Today I finished a three-part webinar training series with the Liberal Communicators Network, a project of the European Liberal Forum and its partners, including the Friedrich Naumann Foundation for Freedom. This is the second year I’ve assisted with training communications staff at NGOs in eastern and southeastern Europe. They work primarily for think tanks, political organizations, and liberal/progressive advocates in Bulgaria, Romania, Belarus, Poland, Turkey, Ukraine, and other nations in the region. (The graphic above is the visual recording of the content marketing and strategy training I did last year.)
As an American nonprofit communicator, it’s always fascinating to talk with people from around the world who share the same professional identity but work in very different contexts and environments. I definitely learn as much from them as they do from me. It was particularly striking this year to talk with the participants from Ukraine while their nation is at war with Russia, and to hear today from the Bulgarians about their government’s collapse (again), happening right now.

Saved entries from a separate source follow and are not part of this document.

(** * DeviantArt-Downloader: the fetch-and-checkpoint engine of [downloader.py]

    A shallow embedding of [src/downloader.py].  Python values that come
    from JSON are kept as a small universe [pyval]; the remote services
    are oracles indexed by the number of calls made so far, and the
    file system is an oracle that says which directories can be made
    and which files can be opened for writing; every function of the
    script is a computation in a state-and-exception monad over a
    [World] that holds the ledger table, the files, the progress file,
    the disk and the trace of outbound effects. *)

From Stdlib Require Import ZArith String List Lia Bool DecimalString.
From stdpp Require Import base tactics option list strings gmap.

Local Open Scope string_scope.
Local Open Scope Z_scope.
Local Open Scope list_scope.

(** ** Python values *)

(** What [r.json()] and [json.load] produce (numbers are integers). *)
#[warnings="-register-all"]
Inductive pyval : Type :=
| PNone
| PBool (b : bool)
| PInt (n : Z)
| PStr (s : string)
| PList (items : list pyval)
| PDict (fields : list (string * pyval)).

With all of these cultural differences, it was also striking just how similar the challenges of the work are. Here are several struggles that the participants discussed during the training over the last ten days that I know American communications directors can fully relate to . . .
- Learning the vocabulary of nonprofit marketing so that you can train others in it and begin using that shared vocabulary is invaluable. Everyone loves the Nonprofit Communications Strategic Planning Card Deck not just because it’s a visual way to build a strategy, but because it’s also a great dictionary for nonprofit marketing and communications.
- News writing is the standard writing style that virtually everyone in this work learns, and yet it is woefully inadequate in so many instances. Understanding the seven different writing styles we use in our sector really helps refocus people on appropriate word choices for the target audiences they want to reach and the communications channels they are using.
- All nonprofit communicators are craving ways to organize the chaos of their work lives. Giving them frameworks, processes, and workflows to customize is a huge leap forward in their ability to manage the work and get it done well.
- So many marketing debates come back to how well you understand your target audience. You can never do too much listening and engaging with the people you wish to reach with your communications.
- Even in the midst of crises like brutal wars, communications professionals in our sector are committed to doing their very best work and improving themselves with professional development, because they know their work matters. It’s always a privilege to be on that journey with them.
Special thanks and love to Boryana Atanassova at the Friedrich Naumann Foundation for inviting me and organizing my participation and to Sven Gerst, our always affable and creative training moderator. It’s always a good time working with you both!